Dziewczynka pisnęła, kiedy zobaczyła potwora i gdyby nie huk latarnika, zastygłaby w miejscu z przerażenia. Potruchtała do latarni i szybko wskoczyła na nią, a bestia biegła w ich kierunku. Kiedy Lola usadowiła się na magicznym sześcianie, bydlaka i duet zaczęły dzielić metry, kroki, jardy. Już była w stanie dostrzec żądzę krwi w ślepiach stworzenia, ślinę ściekającą z gęby, usłyszeć warczenie potwora, który ucieszył się z szansy na łakomy kąsek, pyszne kruchutkie mięsko.
Sześciany wyfrunęły w górę wraz z dwójką regularnych.

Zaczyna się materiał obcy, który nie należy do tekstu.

(* ===== verification/SockCalls.v ===== *)
(** AF_UNIX addresses: [do_sockaddr_un] of [include/linuxity/abi/syscall.hpp],
    which rewrites the path of bind and connect, and [abstract_name_for] of
    [include/linuxity/kernel/socket_ns.hpp].

    Whether the host wants sockets in the abstract namespace, and the id of
    this run, are the arguments [ns] and [instance]. *)

From S2P Require Import Prelude Sysno Abi Dispatch Paths CText GuestMem HostFs Whiteouts MetaStore LinkTable Dirents Namespace NamespaceSafety ProcessTable JobControl ProcState PathResolve PathArgs StatWire PathCalls MutCalls.
Import Sysno Abi Dispatch Paths CText HostFs Mounts Overlay ProcState PathArgs StatWire PathCalls MutCalls Access.

Module SockCalls.

Inductive SocketNs := filesystem | abstract.

(** ** Abstract names *)

Definition fnv_step (h : Z) (c : ascii) : Z := u64 (Z.lxor h (Dirents.byte_of c) * 1099511628211).
Definition fnv (p : str) : Z := fold_left fnv_step p 1469598103934665603.

Definition hex_digit (n : Z) : ascii :=
  default "0"%char (lit "0123456789abcdef" !! Z.to_nat n).

(** Sixteen digits, most significant first. *)
Definition hex16 (v : Z) : str :=
  map (fun i => hex_digit (Z.land (Z.shiftr v (60 - 4 * Z.of_nat i)) 15)) (seq 0 16).

Definition abstract_name_for (guest_path : str) (instance : Z) : str :=
  lit "linuxity/" ++ hex16 instance ++ [slash] ++ hex16 (fnv guest_path).

(** ** bind and connect *)

Section handlers.
Context {F M : Type} `{HostFs F} `{HostFiles F} `{HostMeta F} `{GuestMem M}.
Context (io : bool) (ns : SocketNs) (instance : Z).
Notation C := (Call F M).

Definition kSunPath : Z := 108.

(** The path of the address, absolute; [None] when the call is left alone. *)
Definition sun_path (r : Regs) : C (option str) :=
  s ← get;
  let addr := arg r 1 in
  let len := arg r 2 in
  if (addr =? 0) || (len <? 3) || negb (get_u16 (mem s) addr =? 1) then mret None
  else
    match copy_in (mem s) (u64 (addr + 2)) (Z.to_nat (Z.min (len - 2) kSunPath)) with
    | None => mret None
    | Some bs =>
        match c_str (map char_of bs) with
        | [] => mret None
        | p => if decide (head p = Some slash) then mret (Some p)
               else q ← do_absolutize io p (cwd (procs s)); mret (Some q)
        end
    end.

Definition host_unlink (p : str) : C unit := update_world (fun w => with_host w (unlink (host w) p)).

(** The empty file a bind in the abstract namespace leaves at its name. *)
Definition leave_placeholder (guest_path : str) : C unit :=
  pc ← do_classify io guest_path true false parents_only;
  match realm pc, host_path pc with
  | host_backed, (_ :: _) as hp =>
      host_unlink hp;;
      e ← host_call (fun f => hcreat_excl f hp);
      if e =? 0 then update (fun s => with_socks s ({[ guest_path ]} ∪ sock_placeholders s)) else mret tt
  | _, _ => mret tt
  end.

Definition sock_rewrite (r : Regs) (bytes : str) (new_len_ : Z) : Fate :=
  FSockRewrite {| path_addr := u64 (arg r 1 + 2); sock_host_path := bytes; len_arg := 2; new_len := new_len_ |}.

Definition do_sockaddr_un (r : Regs) (for_bind : bool) : C Fate :=
  gp ← sun_path r;
  s ← get;
  match gp with
  | None => mret forward
  | Some guest_path =>
      if is_host_side_path (mounts (world s)) guest_path then mret forward
      else
        match ns with
        | abstract =>
            (if for_bind then leave_placeholder guest_path else mret tt);;
            let bytes := nul :: abstract_name_for guest_path instance in
            mret (if (kSunPath <? Z.of_nat (length bytes)) then forward
                  else sock_rewrite r bytes (2 + Z.of_nat (length bytes)))
        | filesystem =>
            pc ← do_classify io guest_path for_bind false (if for_bind then parents_only else copy_leaf);
            match realm pc, host_path pc with
            | virtual_file, _ | _, [] => mret forward
            | _, hp =>
                if (kSunPath <? Z.of_nat (length hp) + 1) then mret forward
                else
                  (if for_bind then
                     rd ← do_classify io guest_path false false copy_leaf;
                     host_unlink hp;;
                     (if negb (bool_decide (host_path rd = [])) && negb (bool_decide (host_path rd = hp))
                      then host_unlink (host_path rd) else mret tt)
                   else mret tt);;
                  mret (sock_rewrite r hp (2 + Z.of_nat (length hp) + 1))
            end
        end
  end.

End handlers.

End SockCalls.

Mało brakowało, a wielki wilk doskoczyłby do Yina. Później potwór ponowił próby i próbował doskoczyć do dwójki, ci jednak na swoje szczęście znajdowali się zbyt wysoko dla pokraki. Wkrótce stworzenie zaczęło maleć i niebawem przybrało wielkość kotka, a potem owada. Po drodze regularni zaczepili się o gałęzie drzew, lecz udało im się przebić przez korony drzew, przez co zyskali piękny widok na okolicę. Po warczeniu, które dobiegało z dołu wychodziło na to, że stwór czeka, aż któreś z nich spadnie na ziemię, może nieszczęśliwie wyślizgnie się z sześcianu. Lola kurczowo trzymała się latarni, starając się nie spaść. Ze strachem patrzyła dookoła.
- Mm, może wyfruńmy stąd ym, tam? - zasugerowała nieśmiało, wskazując palcem w kierunku wielkiego domu, który zobaczyli, zanim weszli do lasu.

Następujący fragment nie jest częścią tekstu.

(* ===== verification/TreeHost.v ===== *)
(** The example host of [HostFs.Tree] with the rest of what the handlers ask
    of a machine, and a guest on it.  Its operations on whole names (link,
    rename, exclusive creation) are refused, as on a read-only export. *)

From S2P Require Import Prelude Sysno Abi Dispatch GuestMem HostFs MetaStore LinkTable Dirents Namespace NamespaceSafety ProcessTable ProcState PathArgs StatWire MachineInfo PathCalls MutCalls OpenCalls NameCalls SockCalls SysDispatch.
Import Sysno Abi Dispatch HostFs Mounts Overlay NamespaceSafety PathArgs.

Module TreeHost.

Definition errno_of {A} (r : A + Z) : Z := match r with inl _ => 0 | inr e => e end.

#[export] Instance tree_access : HostAccess Tree.Tree := {
  access_x t p := errno_of (stat t p);
  access_f t p := errno_of (stat t p)
}.

Definition refused (t : Tree.Tree) : Tree.Tree * Z := (t, errno_value eperm).

#[export] Program Instance tree_files : HostFiles Tree.Tree := {|
  hview _ := ∅;
  lstat_errno _ _ := ENOENT;
  hunlink t _ := refused t;
  hrename t _ _ := refused t;
  hrenameat2 t _ _ _ := refused t;
  hcreat t _ := refused t;
  hcreat_excl t _ := refused t
|}.
Next Obligation. done. Qed.
Next Obligation. done. Qed.
Next Obligation. by intros. Qed.
Next Obligation. done. Qed.
Next Obligation. by intros. Qed.
Next Obligation. intros. by left. Qed.
Next Obligation. done. Qed.
Next Obligation. by intros. Qed.

#[export] Instance tree_meta : MutCalls.HostMeta Tree.Tree := {
  MutCalls.chmod_call t p m := match stat t p with inl _ => (chmod t p m, 0) | inr e => (t, e) end;
  MutCalls.fd_flags _ _ _ := None;
  MutCalls.fchmod_fd t _ _ _ := (t, None);
  MutCalls.task_umask _ _ := Some 18
}.

#[export] Instance tree_open : OpenCalls.HostOpen Tree.Tree := {
  OpenCalls.getuid _ := 1000;
  OpenCalls.getpid _ := 77;
  OpenCalls.host_maps _ _ := None;
  OpenCalls.fstat_fd _ _ _ := None;
  OpenCalls.clock_ns _ := 0;
  OpenCalls.make_anchor t := (t, inr None);
  OpenCalls.open_end t _ _ := (t, -1);
  OpenCalls.fifo_peers _ _ := (0, 0);
  OpenCalls.close_fd t _ := t
}.

#[export] Instance tree_names : NameCalls.HostNames Tree.Tree := {
  NameCalls.hlink t _ _ := refused t;
  NameCalls.link_fd t _ _ _ := refused t;
  NameCalls.fd_target _ _ _ := None;
  NameCalls.open_new t _ _ := (t, inr (errno_value eperm));
  NameCalls.pread_fd _ _ _ _ := inl [];
  NameCalls.errno _ := 0
}.

#[export] Instance tree_cpus : MachineInfo.HostCpus Tree.Tree := {
  MachineInfo.host_cpus _ _ := inl (fun _ => true)
}.

Definition ex_machine : MachineInfo.MachineSpec :=
  {| MachineInfo.ncpu := 2; MachineInfo.mem_total := 4096; MachineInfo.swap_total := 0;
     MachineInfo.uptime_seconds := 1; MachineInfo.mem_available := 3072; MachineInfo.nodename := lit "n"; MachineInfo.release := lit "6";
     MachineInfo.machine_arch := lit "x86_64" |}.

Definition ex_config : SysDispatch.Config :=
  {| SysDispatch.case_insensitive := true; SysDispatch.guest_arch := x86_64; SysDispatch.host_machine := x86_64;
     SysDispatch.live_source := None; SysDispatch.emulate_fifos := false; SysDispatch.force_links := false;
     SysDispatch.pacman_overwrite := false; SysDispatch.machine := ex_machine;
     SysDispatch.socket_ns := SockCalls.filesystem; SysDispatch.run_instance := 0;
     SysDispatch.link_order := map_to_list; SysDispatch.dir_order := map_to_list;
     SysDispatch.tid_on_host := fun v => v |}.

(** A string that ends where its page ends. *)
Definition at_page_end (p : str) : Z := 8191 - Z.of_nat (length p).
Definition string_memory (p : str) : Flat.t :=
  list_to_map (imap (fun i b => (at_page_end p + Z.of_nat i, b)) (map Dirents.byte_of p ++ [0])).

(** A guest about to name [p]. *)
Definition ex_guest (p : str) : Sys Tree.Tree Flat.t := StatWire.ex_sys (string_memory p).

End TreeHost.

Zaś Yin widział wielkie połacie lasu, lecz w nim nie dostrzegł niczego ciekawego. Niestety, nie było punktu charakterystycznego w morzu drzew, acz odgłosy wygłodniałego zwierza chwilowo spełniały tę funkcję.
- Em, albo możemy z wysoka badać las? A! - pisnęła, kiedy o mały włos nie spadła z sześcianu. Bodaj w odruchu pod jej nogami i sześcianem powstała kwadratowa płyta z shinso, podobna do tych, którymi próbowała wypłoszyć Kostka.
Yin wykonał szybki skan sześcianami okolicy pod nimi, nie licząc na wiele, ale w wolnym czasie miał wykonać porządną analizę zebranych danych - zrobić fragment mapy lasu, występującej tam flory i fauny. Podfrunął do Loli, uśmiechnął się do niej i skierował latarnie w stronę domu.
- Odpocznijmy, sądzę, że na jeden dzień mamy wystarczająco wiele wrażeń. Uszy w górę, Lolu.
- Um, też... też tak sądzę - zgodziła się dziewczynka. Yin i Lola wylecieli z lasu dzięki latarniom, dzięki czemu szybciej wydostali się z dziczy. Zaś Yin otrzymał informacje o lesie - nie były to imponujące ilości, niemniej zawsze lepiej tyle niż nic. I oczywiście wiedział też, że w tej części lasu grasował wielki, krwiożerczy wilczur. No i skostniały kretyn.
Jak go następnym razem spotkają, będzie musiał wymóc dotrzymanie słowa na kościotrupie. Pytanie jednak - czy go jeszcze spotkają?
Patrząc jednak na rozmiar lasu - to zostało Yinowi jeszcze wiele rzeczy do odkrycia.
Lola po dojściu do siebie spytała Yina, jak przebiegło spotkanie z Kostkiem.
Yin wyjaśnił małej, że tuż po wejściu na arenę uświadomił sobie, że szkielety nie krwawią. Nie było z tym inaczej. Zranił go wielokrotnie, samemu nie będąc ranionym, jednak nic to nie dało. Walka skończyła się tym, że szkielet uciekł z areny - co równało się wygranej Yina. Chyba. W międzyczasie latarnie niosły ich do domu, w którym Yin zamierzał znaleźć trochę spokoju i ciszy na analizę danych. Chciał też usiąść w towarzystwie Loli i posłuchać nieco o jej przeszłości.